1. Development of cancer therapeutics is often carried out in 2D
cultures prior to testing on animal models. In comparison to
2D cultures, discuss the potential of using 3D in vitro models
for drug efficiency testing.
SCT 60103: Genes and Tissue Culture
ALEX LEE WEI YAN 0331003
WONG HEY WEI 0331364
LEE HAKHYUN 0331561
YEE YONG SHENG 0327783
HARIZ ABU HASSAN 0330318
2. What is 2D culture?
● For over a century, two-dimensional (2D) cell cultures have been used as in
vitro models to study cellular responses to stimulations from biophysical and
biochemical cues (Duval et al., 2017).
● 2D culture is also used to conduct drug screening and testing (Gupta et al.,
2016).
● This culture technique is culturing cells into a monolayer and this monolayer
system allows cell growth over a polyester or glass flat surface with
presenting a medium that feeds the growing cell population (Kombe, Vielle
and Casquillas, 2018).
● It is commonly used to understand of cell behavior, growing evidence and cell
bio activities in vivo response (Edmondson et al., 2014).

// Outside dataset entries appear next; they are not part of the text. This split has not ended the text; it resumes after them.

(** X11: with a positive bucket count [n], whatever the hash function
    returns (negative hashes included), every value the bucket mapping
    returns is [None] or an integer in the range from [0] to [n - 1]. *)
Theorem bucket_value_in_range (n : Z) (source : IcebergType)
        (f : value -> result value) (v r : value) :
  0 < n ->
  transform' (BucketTransform n) source = Ok f ->
  f v = Ok r ->
  r = VNone \/ exists k, r = VInt k /\ 0 <= k < n.
Proof.
  intros Hn Hf Hr.
  destruct (bucket_closure n source f Hf) as [hf [_ E]]. rewrite E in Hr.
  destruct (truthy v); [|injection Hr as <-; now left].
  destruct (hf v) as [h|e]; simpl in Hr; [|discriminate].
  unfold py_mod in Hr. destruct (n =? 0) eqn:E0; [apply Z.eqb_eq in E0; lia|].
  simpl in Hr. injection Hr as <-. right. eexists. split; [reflexivity|].
  apply Z.mod_pos_bound. exact Hn.
Qed.

(** X12: on the integer-like source types (integer, long, date, time,
    timestamp, timestamptz) the bucket mapping returns a bucket for every
    non-zero integer of the signed 64-bit range, and raises the packing
    error for every integer outside that range. *)
Theorem bucket_integer_bounds (n : Z) (source : IcebergType)
        (f : value -> result value) (z : Z) :
  0 < n ->
  class_in (type_of source) [cInteger; cLong; cDate; cTime; cTimestamp; cTimestamptz] = true ->
  transform' (BucketTransform n) source = Ok f ->
  (- 2 ^ 63 <= z < 2 ^ 63 -> z <> 0 ->
   f (VInt z) = Ok (VInt (Z.land (mmh3_hash (le_bytes 8 z)) IntegerType_max mod n))) /\
  (z < - 2 ^ 63 \/ 2 ^ 63 <= z -> f (VInt z) = Raise StructError).
Proof.
  intros Hn Hc Hf.
  assert (E : forall v, f v = if truthy v then
                                h <- (b <- struct_pack_q v ;; Ok (mmh3_hash b)) ;;
                                r <- py_mod (Z.land h IntegerType_max) n ;; Ok (VInt r)
                              else Ok VNone).
  { intros v. destruct source; try discriminate Hc; injection Hf as <-; reflexivity. }
  split.
  - intros Hz Hnz. rewrite E. apply Z.eqb_neq in Hnz.
    cbn [truthy]. rewrite Hnz. cbn [negb]. unfold struct_pack_q.
    destruct (- 2 ^ 63 <=? z) eqn:E1; [|apply Z.leb_gt in E1; lia].
    destruct (z <? 2 ^ 63) eqn:E2; [|apply Z.ltb_ge in E2; lia].
    cbn [andb bind]. now rewrite py_mod_pos.
  - intros Hz. rewrite E.
    assert (Hnz : (z =? 0) = false) by (apply Z.eqb_neq; lia).
    cbn [truthy]. rewrite Hnz. cbn [negb]. unfold struct_pack_q.
    destruct (- 2 ^ 63 <=? z) eqn:E1; [|reflexivity].
    destruct (z <? 2 ^ 63) eqn:E2; [|reflexivity].
    apply Z.leb_le in E1. apply Z.ltb_lt in E2. lia.
Qed.
(** With fuel for twice the length of the text, no scanning step runs out
    of it. *)
Lemma scan_once_scans (fuel : nat) :
  (forall s, 2 * String.length s + 1 <= fuel ->
             scans (String.length s) true (scan_once fuel s))
  /\ (forall s, 2 * String.length s + 2 <= fuel ->
                scans (S (String.length s)) false (array_items fuel s))
  /\ (forall s, 2 * String.length s + 2 <= fuel ->
                scans (S (String.length s)) false (object_items fuel s)).
Proof.
  induction fuel as [|f (IHs & IHa & IHo)].
  - repeat split; intros s H; lia.
  - split; [|split]; intros s H.
    + destruct s as [|c rest]; [right; auto|].
      cbn [scan_once]. cbn [String.length] in *.
      destruct (Ascii.eqb c "034"%char).
      { pose proof (scanstring_scans (String.length rest) rest (le_n _)) as Hs.
        destruct (scanstring rest) as [[str r]|e]; cbn [scans] in *; [lia|].
        destruct Hs as [Hs|[Hs _]]; [now left | discriminate]. }
      destruct (Ascii.eqb c "{"%char).
      { pose proof (skip_ws_length rest) as Hw.
        destruct (skip_ws rest) as [|c' r]; [apply scans_error|].
        cbn [String.length] in Hw.
        destruct (Ascii.eqb c' "}"%char); [cbn [scans]; lia|].
        destruct (Ascii.eqb c' "034"%char); [|apply scans_error].
        specialize (IHo r ltac:(lia)).
        destruct (object_items f r) as [[pairs r']|e]; cbn [scans] in *; [lia|].
        destruct IHo as [Ho|[Ho _]]; [now left | discriminate]. }
      destruct (Ascii.eqb c "["%char).
      { pose proof (skip_ws_length rest) as Hw.
        destruct (startswith "]" (skip_ws rest)).
        - apply scans_value. rewrite drop_length. lia.
        - specialize (IHa (skip_ws rest) ltac:(lia)).
          destruct (array_items f (skip_ws rest)) as [[values r']|e];
            cbn [scans] in *; [lia|].
          destruct IHa as [Ha|[Ha _]]; [now left | discriminate]. }
      set (s := String c rest).
      assert (Hd : forall n, 0 < n -> String.length (drop n s) < S (String.length rest)).
      { intros n Hn. apply (drop_shorter n s Hn). discriminate. }
      destruct (startswith "null" s); [apply scans_value, Hd; lia|].
      destruct (startswith "true" s); [apply scans_value, Hd; lia|].
      destruct (startswith "false" s); [apply scans_value, Hd; lia|].
      destruct (match_number s) as [[v r]|] eqn:En.
      { apply match_number_shorter in En. exact En. }
      destruct (startswith "NaN" s); [apply scans_value, Hd; lia|].
      destruct (startswith "Infinity" s); [apply scans_value, Hd; lia|].
      destruct (startswith "-Infinity" s); [apply scans_value, Hd; lia|].
      right. auto.
    + cbn [array_items].
      specialize (IHs s ltac:(lia)).
      destruct (scan_once f s) as [[value r]|e].
      * cbn [scans] in IHs. pose proof (skip_ws_length r) as Hw.
        destruct (skip_ws r) as [|c r']; [apply scans_error|].
        cbn [String.length] in Hw.
        destruct (Ascii.eqb c "]"%char); [cbn [scans]; lia|].
        destruct (Ascii.eqb c ","%char); [|apply scans_error].
        pose proof (skip_ws_length r') as Hw'.
        specialize (IHa (skip_ws r') ltac:(lia)).
        destruct (array_items f (skip_ws r')) as [[values r'']|e];
          cbn [scans] in *; [lia | exact IHa].
      * destruct IHs as [(m & ->)|[_ ->]]; apply scans_error.
    + cbn [object_items].
      pose proof (scanstring_scans (String.length s) s (le_n _)) as Hs.
      destruct (scanstring s) as [[key r]|e]; [|exact Hs].
      cbn [scans] in Hs. pose proof (skip_ws_length r) as Hw.
      destruct (startswith ":" (skip_ws r)); [|apply scans_error].
      pose proof (skip_ws_length (drop 1 (skip_ws r))) as Hw1.
      rewrite drop_length in Hw1.
      specialize (IHs (skip_ws (drop 1 (skip_ws r))) ltac:(lia)).
      destruct (scan_once f (skip_ws (drop 1 (skip_ws r)))) as [[value r2]|e].
      * cbn [scans] in IHs. pose proof (skip_ws_length r2) as Hw2.
        destruct (skip_ws r2) as [|c r3]; [apply scans_error|].
        cbn [String.length] in Hw2.
        destruct (Ascii.eqb c "}"%char); [cbn [scans]; lia|].
        destruct (Ascii.eqb c ","%char); [|apply scans_error].
        pose proof (skip_ws_length r3) as Hw3.
        destruct (startswith dq (skip_ws r3)); [|apply scans_error].
        pose proof (drop_length 1 (skip_ws r3)) as Hd.
        specialize (IHo (drop 1 (skip_ws r3)) ltac:(lia)).
        destruct (object_items f (drop 1 (skip_ws r3))) as [[pairs r5]|e];
          cbn [scans] in *; [lia | exact IHo].
      * destruct IHs as [(m & ->)|[_ ->]]; apply scans_error.
Qed.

3. Why must cancer therapeutics testing carried out in 3D culture rather than
2D culture (Edmondson et al., 2014) ?
● The behavior of 3D-cultured cells is more reflective of in vivo cellular
responses
● Able to observe cells in the 3D culture environment differ
morphologically and physiologically from cells in the 2D culture
environment
● 3D culture systems provide a model that better mimics cell–cell
interactions and cell–ECM interactions compared to the traditional 2D
monolayer
● However, the data gathered with 2D cell culture methods could be
misleading and non-predictive for in vivo applications (Duval et al., 2017).
● This is because it grown cell under simplified and unrealistic conditions
thus, it does not fully reflect the essential physiology of cells, such as cell
signaling, tissue-specific architecture, mechanical/biochemical signals, and
cell-to-cell communication (Kombe, Vielle and Casquillas, 2018).
4. WHY cancer therapeutics is still carried out in 2D
cultures prior to testing on animal models?
Why 2D culture is used currently in researches? (Oortweg, 2018)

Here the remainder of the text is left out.